What Chipmakers Tell Us About the Great Global Unwinding

(Bloomberg Businessweek) -- When Globalfoundries Inc., the California chipmaker, filed patent lawsuits against rival Taiwan Semiconductor Manufacturing Co. this August, it was tapping into growing fears that the war for the future of silicon will be fought along stark geopolitical lines. The concern is that TSMC’s dominance has placed control of critical components for the world’s electronics in the hands of one company, in one region, outside the U.S. TSMC has 74% of the market for making chips designed by other companies, according to Bloomberg Intelligence data; Globalfoundries has said TSMC’s share of the most advanced products is more like 90%.

“There’s a lot of concern for chip production being so concentrated, and it’s only becoming more important for everything from aerospace and defense to smartphones and the internet of things,” says Sam Azar, senior vice president for corporate development and legal affairs at Globalfoundries, which has called for the U.S. to ban a range of TSMC imports. “A lot of that production comes from one area in Greater China. A lightbulb should go off saying, ‘Wow, that may not be good for the world.’ ” A spokeswoman for TSMC, which has countersued, says that Globalfoundries’ complaints are “baseless and have no merits” and that it’s fallen behind because of “poor execution” and “its inability to serve its customers with the right technology.”

What Chipmakers Tell Us About the Great Global Unwinding

Globalfoundries’ battle with TSMC, while mostly an intellectual-property dispute, is also symbolic of what industry analysts have described as the potential unwinding of the world’s supply chain. As fallout from the U.S.-China trade war continues, the upheaval is especially pronounced in the chips business. Tariffs and corporate blacklists are remapping the industry, with everyone from Apple Inc. to Huawei Technologies Co. racing to rethink which suppliers—and countries—they rely on for their components. At this point, whether the trade war advances or halts, “global electronics technology is going to bifurcate,” says Gus Richard, a semiconductor analyst at research firm Northland Capital Markets.

Before the arrival of the Trump administration, the supply chain industry had been growing steadily more interconnected. While Apple has long stamped on the back of its products that they’re designed in California and assembled in China, the reality is far more complicated. Their innards are stuffed with teeny circuits that manage things such as memory and processing speeds, energy efficiency, and networking, sourced from myriad global partners to maximize economies of scale. The majority of Apple’s suppliers are based in Taiwan, Hong Kong, and mainland China. But recent fears of 10% to 25% import taxes may upend this ecosystem. Just days before Globalfoundries filed its lawsuit, President Trump tweeted, “American companies are hereby ordered to immediately start looking for an alternative to China” for production.

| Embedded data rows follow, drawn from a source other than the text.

Definition chunk_realloc_ixs {T} (reallocs : list T) (init_ix : option T) : list (list T) :=
  let turns := length reallocs in
  let reallocs := reverse reallocs in
  match init_ix with
  | Some init_ix =>
      let '(chunk, reallocs) := add_reallocs (length reallocs) [init_ix] reallocs IX_INIT_SIZE in
      realloc_chunks turns reallocs [chunk]
  | None => realloc_chunks turns reallocs []
  end.

(** ** The bitfield *)

Lemma filter_same {A : Type} (P Q : A -> Prop) `{!forall x, Decision (P x), !forall x, Decision (Q x)} (l : list A) :
  (forall x, x ∈ l -> P x <-> Q x) -> filter P l = filter Q l.
Proof.
  induction l as [|x l IH]; intros Hpq; [done|]. pose proof (Hpq x (list_elem_of_here x l)) as Hx.
  assert (filter P l = filter Q l) as Hl by (apply IH; intros y Hy; apply Hpq; by right).
  destruct (decide (P x)); [rewrite !filter_cons_True by tauto|rewrite !filter_cons_False by tauto]; by rewrite Hl.
Qed.

Lemma div_ceil_run {E} a b : 0 <= a -> 0 < b -> exists n, @div_ceil E a b = Ok n /\ 0 <= n /\ (n - 1) * b < a <= n * b.
Proof.
  intros Ha Hb. unfold div_ceil. rewrite decide_False by lia. eexists. split; [done|].
  pose proof (Z.div_mod a b ltac:(lia)) as Hd. pose proof (Z.mod_pos_bound a b Hb) as Hm.
  destruct (Z.ltb_spec 0 (a mod b)); split; nia.
Qed.

(** The bytes of the bitfield are as many as the chunks need. *)
Definition chunks_wf (self : Chunks) : Prop :=
  0 <= ch_count self /\ ch_count self <= 8 * Z.of_nat (length (ch_bits self)).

About a third of China’s electronics manufacturing capacity will move out of the country to Vietnam, India, and elsewhere in Asia, estimates Anand Srinivasan, an analyst at Bloomberg Intelligence. It could take years to re-create the semiconductor industry’s existing operations in these new homes, and component costs will probably go up. To limit the damage, some tech giants have considered taking on certain areas of production themselves, but “you can’t build everything in-house,” Srinivasan says. “The entire silicon supply is built on ‘co-opetition,’ and no one vendor can do it all.”

A more severe outcome could be a so-called silicon curtain of ­country-by-country restrictions, which could split up chip suppliers between Eastern and Western companies. This could cut off the transfer of technologies, slow the pace of global innovation, and further raise costs for end users. Apple is aggressively seeking tariff waivers on a slew of parts sourced from China. Without them, Wedbush Securities has estimated, Apple could see U.S. iPhone sales slashed by as many as 8 million units in 2020 (out of a projected 77 million domestic units) as a result of consumer price hikes.

The longer-term consequences are already playing out in the ­development of fifth-generation wireless networks. With Beijing and Washington looking to cut their reliance on each other for new 5G gear, the Trump administration’s Huawei ban is forcing many companies to sever ties without a clear sense of how to fill the resulting supply gaps. Broadcom, Xilinx, and Micron Technology have suffered the most earnings pain from the Huawei supply cutoff. (They all deliver critical parts for Huawei’s phone networking gear.) In the meantime, Chinese companies are working more assiduously to replace their American partners. The most notable success so far is HiSilicon, a Huawei chipmaking subsidiary that’s provided an alternative to Qualcomm Inc.’s chips for high-end smartphones. “The longer the trade war goes on, the more likely that harsh divide will grow,” says Jim McGregor, a semiconductor analyst at Tirias Research. “I can’t think of a single entity it helps. It hurts everybody.”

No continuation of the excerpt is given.